Both these accounting systems are good, but we think their sweet spots are different.

  • QuickBooks Desktop has a really steep learning curve and the interface is pretty ugly. But it delivers really impressive functionality once you’ve learned to use it, particularly for its target verticals where there are specially customized versions.
  • QuickBooks Online is much easier to get started with and to use. But it doesn’t deliver such powerful features, in particular where inventory management and order fulfillment are concerned.

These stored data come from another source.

Lemma enroll_employee_retime (k0 : nat) (e : Employee) (acc : list Enrollment)
    (w : World rs) :
  snd w = (k0 + dated be_enrollment_date acc)%nat ->
  enroll_employee rs clock2 e
    (retime be_enrollment_date shift_enrollment delta k0 acc) w
  = (retime be_enrollment_date shift_enrollment delta k0
       (fst (enroll_employee rs clock1 e acc w)),
     snd (enroll_employee rs clock1 e acc w))
  /\ snd (snd (enroll_employee rs clock1 e acc w))
     = (k0 + dated be_enrollment_date
               (fst (enroll_employee rs clock1 e acc w)))%nat.
Proof.
  intros Hw. unfold enroll_employee.
  destruct (cell_eq (e_employment_status e) "Active"); [|cbn; auto].
  unfold randint, choice. cbn [bind gen_monad fst snd].
  draw. draw.
  apply (for_each_retime be_enrollment_date shift_enrollment delta k0
           (enroll_plan rs clock1 (e_employee_id e))
           (enroll_plan rs clock2 (e_employee_id e))).
  - intros x acc' w'. apply enroll_plan_retime.
  - exact Hw.
Qed.

Lemma eligibility_row_retime (k0 : nat) (row : Employee) (acc : list Eligibility)
    (w : World rs) :
  snd w = (k0 + dated el_eligibility_end_date acc)%nat ->
  eligibility_row rs clock2 row
    (retime el_eligibility_end_date shift_eligibility delta k0 acc) w
  = (retime el_eligibility_end_date shift_eligibility delta k0
       (fst (eligibility_row rs clock1 row acc w)),
     snd (eligibility_row rs clock1 row acc w))
  /\ snd (snd (eligibility_row rs clock1 row acc w))
     = (k0 + dated el_eligibility_end_date
               (fst (eligibility_row rs clock1 row acc w)))%nat.
Proof.
  intros Hw. unfold eligibility_row. cbv zeta.
  destruct (cell_eq (e_employment_status row) "Active");
    unfold now; cbn [bind ret gen_monad fst snd];
    rewrite retime_app, dated_app, <- Hw;
    cbn [retime dated map non_null List.length el_eligibility_end_date].
  - split; [reflexivity | lia].
  - split; [|lia]. f_equal. f_equal. f_equal.
    unfold shift_eligibility, shift_date, delta. cbn. shifted_dates.
Qed.

Lemma exception_row_retime (k0 : nat) (emp_id : Z)
    (acc : list ComplianceException) (w : World rs) :
  snd w = (k0 + dated ce_exception_date acc)%nat ->
  exception_row rs clock2 emp_id
    (retime ce_exception_date shift_exception delta k0 acc) w
  = (retime ce_exception_date shift_exception delta k0
       (fst (exception_row rs clock1 emp_id acc w)),
     snd (exception_row rs clock1 emp_id acc w))
  /\ snd (snd (exception_row rs clock1 emp_id acc w))
     = (k0 + dated ce_exception_date
               (fst (exception_row rs clock1 emp_id acc w)))%nat.
Proof.
  intros Hw. unfold exception_row, now, randint, choice1.
  cbn [bind ret gen_monad fst snd]. draw. draw. draw. draw.
  destruct (String.eqb _ "Resolved"); cbn [bind ret gen_monad fst snd].
  - draw. rewrite retime_app, dated_app, len_retime, <- Hw.
    cbn [retime dated map non_null List.length ce_exception_date].
    split; [|lia]. f_equal. f_equal. f_equal.
    unfold shift_exception, shift_date, delta. cbn. shifted_dates.
  - rewrite retime_app, dated_app, len_retime, <- Hw.
    cbn [retime dated map non_null List.length ce_exception_date].
    split; [|lia]. f_equal. f_equal. f_equal.
    unfold shift_exception, shift_date, delta. cbn. shifted_dates.
Qed.

(** Drawing from the random state does not read the clock. *)
Lemma choice_reads {A} (d : A) (a : list A) (size : nat) (replace : bool)
    (p : option (list Q)) (w : World rs) :
  snd (snd (choice rs d a size replace p w)) = snd w.
Proof. unfold choice. now destruct (rs_choice rs _ _ _ _ _). Qed.

Lemma gen_employees_reads (w : World rs) :
  snd (snd (gen_employees rs w)) = snd w.
Proof.
  unfold gen_employees, choice. cbn [bind ret gen_monad fst snd].
  draw. draw. draw. draw. reflexivity.
Qed.
(** X12: with [useVPC] set and [useMySQL] not, the VPC is created with the
    identifier the provider gives it, but the network configuration stays
    the empty default: the three applications are built with no subnet and
    no security group, and no cluster exists. Whenever the program runs to
    its end, it exports the VPC's identifier as [vpcId]. *)
Theorem vpc_alone_attaches_nothing (config : Index.Config) (cloud : Cloud) :
  Index.getBoolean config "useVPC" = Some true ->
  Index.getBoolean config "useMySQL" <> Some true ->
  let stack := Index.program config cloud in
  (exists v : SimpleVpc,
     Index.vpc stack = Some v /\
     Constructs.vpcId (Constructs.vpc v) = cloud_vpcId cloud) /\
  (forall (host : Schedulers.Host) (x : Outputs.Exports),
     Outputs.exports config cloud host = Normal x ->
     Outputs.vpcId x = Out (cloud_vpcId cloud)) /\
  Index.auroraCluster stack = None /\
  exists (web : WebApp) (console : ConsoleApp) (worker : SqsWorker),
    Index.webApp stack = Resolved web /\
    Index.consoleApp stack = Resolved console /\
    Index.sqsWorker stack = Resolved worker /\
    web_subnetIds web = [] /\ web_securityGroupIds web = [] /\
    console_subnetIds console = [] /\ console_securityGroupIds console = [] /\
    worker_subnetIds worker = [] /\ worker_securityGroupIds worker = [].
Proof.
  intros Hvpc Hdb stack. subst stack.
  destruct (database_without_mysql config cloud Hdb) as (Hnet & _ & Hcluster & _).
  pose proof (applications_follow config cloud) as Happs.
  rewrite Hnet in Happs.
  destruct Happs as (web & console & worker & Hweb & Hconsole & Hworker
                     & (Hs1 & Hs2 & Hs3) & (Hg1 & Hg2 & Hg3) & _).
  assert (Hv : Index.vpc (Index.program config cloud)
               = Some (new_SimpleVpc cloud "lambda-test-vpc" true true true 2
                         "10.0.0.0/16")).
  { unfold Index.program. cbn [Index.vpc]. apply truthy_set in Hvpc.
    rewrite Hvpc, orb_true_r. reflexivity. }
  split; [|split; [|split; [exact Hcluster|]]].
  - eexists. split; [exact Hv | reflexivity].
  - intros host x Hx. apply exports_normal in Hx as (_ & _ & text & _ & ->).
    unfold Outputs.exported. cbn [Outputs.vpcId]. rewrite Hv. reflexivity.
  - exists web, console, worker. repeat split; assumption.
Qed.

(** [useVPC] set, [useMySQL] not set. *)
Lemma vpc_alone_attaches_nothing_witness :
  let cloud := sample_cloud None (Normal JNull) in
  let stack := Index.program (sample_config None (Some true)) cloud in
  (exists v : SimpleVpc,
     Index.vpc stack = Some v /\
     Constructs.vpcId (Constructs.vpc v) = cloud_vpcId cloud) /\
  (forall (host : Schedulers.Host) (x : Outputs.Exports),
     Outputs.exports (sample_config None (Some true)) cloud host = Normal x ->
     Outputs.vpcId x = Out (cloud_vpcId cloud)) /\
  Index.auroraCluster stack = None /\
  exists (web : WebApp) (console : ConsoleApp) (worker : SqsWorker),
    Index.webApp stack = Resolved web /\
    Index.consoleApp stack = Resolved console /\
    Index.sqsWorker stack = Resolved worker /\
    web_subnetIds web = [] /\ web_securityGroupIds web = [] /\
    console_subnetIds console = [] /\ console_securityGroupIds console = [] /\
    worker_subnetIds worker = [] /\ worker_securityGroupIds worker = [].
Proof.
  apply (vpc_alone_attaches_nothing (sample_config None (Some true))
           (sample_cloud None (Normal JNull))).
  - reflexivity.
  - discriminate.
Defined.
(** * Reaction kinetics core of the 0D global model

    A shallow embedding of [src/reactions/reaction.py]: the class
    [Reaction] and its specialisation [ElasticCollisionWithElectron].

    - numpy arrays are lists, read with [getitem] and written with
      [setitem]; both raise [IndexError] out of range, as numpy does;
    - Python exceptions are the left summand of [result];
    - the calls made to the user-supplied [rate_constant] are recorded in
      a log carried next to the outcome of the two evaluation methods;
    - Python numbers are duck-typed: the code is written once over a
      carrier [F] with the operations the source uses, and run on
      binary64 floats (numpy's float64). *)

From Stdlib Require Import ZArith PrimFloat Uint63 FloatOps SpecFloat.
From stdpp Require Import base list strings pretty.
(** The line that opens a hunk: where it starts and how many lines it
    takes, in the old and in the new text. *)
Definition hunk_header (start1 count1 start2 count2 : nat) : list ascii :=
  chars "@@ -" ++ decimal start1 ++ chars "," ++ decimal count1
    ++ chars " +" ++ decimal start2 ++ chars "," ++ decimal count2
    ++ chars " @@" ++ [LF].

Definition parse_hunk_header (l : list ascii)
    : option (nat * nat * nat * nat) :=
  l ← expect (chars "@@ -") l;
  '(start1, l) ← read_nat l;
  l ← expect (chars ",") l;
  '(count1, l) ← read_nat l;
  l ← expect (chars " +") l;
  '(start2, l) ← read_nat l;
  l ← expect (chars ",") l;
  '(count2, l) ← read_nat l;
  l ← expect (chars " @@" ++ [LF]) l;
  if decide (l = []) then Some (start1, count1, start2, count2) else None.

(** The line number a hunk carries for a range that starts after [k]
    lines: an empty range is numbered by the line before it. *)
Definition range_start (k count : nat) : nat :=
  if decide (count = 0) then k else k + 1.
Definition range_offset (start count : nat) : nat :=
  if decide (count = 0) then start else start - 1.

Definition no_eol : list ascii := chars "\ No newline at end of file" ++ [LF].

Definition ends_with_LF (line : list ascii) : bool :=
  bool_decide (last line = Some LF).

(** A removed or an added line in the body of a hunk; a line without line
    end is given one and is followed by the marker. *)
Definition emit (sign : ascii) (line : list ascii) : list (list ascii) :=
  if ends_with_LF line then [sign :: line]
  else [sign :: line ++ [LF]; no_eol].

Definition minus : ascii := "-"%char.
Definition plus : ascii := "+"%char.
Definition backslash : ascii := "\"%char.

(** The signed lines of the body of a hunk. *)
Fixpoint parse_body (lines : list (list ascii))
    : option (list (ascii * list ascii)) :=
  match lines with
  | [] => Some []
  | [] :: _ => None
  | (sign :: content) :: rest =>
      if bool_decide (sign = minus ∨ sign = plus) then
        match rest with
        | (c :: _) :: rest' =>
            if decide (c = backslash)
            then cons (sign, removelast content) <$> parse_body rest'
            else cons (sign, content) <$> parse_body rest
        | _ => cons (sign, content) <$> parse_body rest
        end
      else None
  end.

Definition signed (sign : ascii) (body : list (ascii * list ascii))
    : list (list ascii) :=
  snd <$> filter (λ sl, sl.1 = sign) body.

(** [create_patch(a, b, filename, time)]: nothing when the texts are equal;
    otherwise the file header and one hunk that replaces the lines between
    the longest common beginning and the longest common end of the two
    texts. *)
Definition create_patch (a b filename time : string) : string :=
  if decide (a = b) then ""
  else
    let '(rest_a, rest_b, common_start) :=
      max_prefix (splitlines (chars a)) (splitlines (chars b)) in
    let '(removed, added, common_end) := max_suffix rest_a rest_b in
    let k := length common_start in
    str (concat
      (file_header (chars filename) (chars time)
       ++ [hunk_header (range_start k (length removed)) (length removed)
                       (range_start k (length added)) (length added)]
       ++ (removed ≫= emit minus) ++ (added ≫= emit plus))).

QuickBooks Online is right for you if:

  • you have online sales and want your accounting system to process the payments automatically
  • you’re highly mobile and want to be able to access your accounts remotely
  • you want time-saving automation of business processes
  • you want real-time bank reconciliation
  • you’re a non-accountant looking to manage your accounts
  • you want a gentler learning curve.

QuickBooks Desktop could be your choice if:

  • you’re in one of the verticals that has a specialized version
  • you have complex accounting needs such as job costing, inventory management or sales orders
  • you want to have locally installed software for a small number of users
  • you have an in-house finance function, or are conversant with double-entry accounts
  • you would prefer a one-off up front payment to a monthly subscription.

FAQs

Can I sync QuickBooks Online with my QuickBooks Desktop version?

No. they are two separate and completely independent products. If you move online, all your data will be hosted and you’ll access it online.

What happens to my Desktop data if I move online?

You keep your Desktop data. QuickBooks will simply copy it and transfer it to your online account.
It’s a good idea to run a few reports to check that all your data has been correctly copied over. Some items won’t import – for instance audit trail, custom fields on lists, and bank connections – so you’ll need to do that manually. And obviously, it’s a good idea to keep your Desktop data to preserve your existing audit trail.

Can I run Desktop through an emulator?

No, in order to run Desktop you need to have Windows 8 or 10, or MacOS X v10.14 or later. It has to be a native installation; you can’t run QuickBooks Desktop on Linux through an emulator, for instance.

I have several separate businesses. Can I keep accounts for all them on QuickBooks?

With QuickBooks Desktop, you can keep separate accounts for all your businesses. With QuickBooks Online, you’d need a separate subscription for each business. That’s something to bear in mind when making your choice.

Which is more popular, Desktop or Online?

QuickBooks Online has become increasingly popular, with over three-quarters of new users now choosing the cloud model. However, there is still a huge base of Desktop users, particularly in manufacturing, retail, and contracting.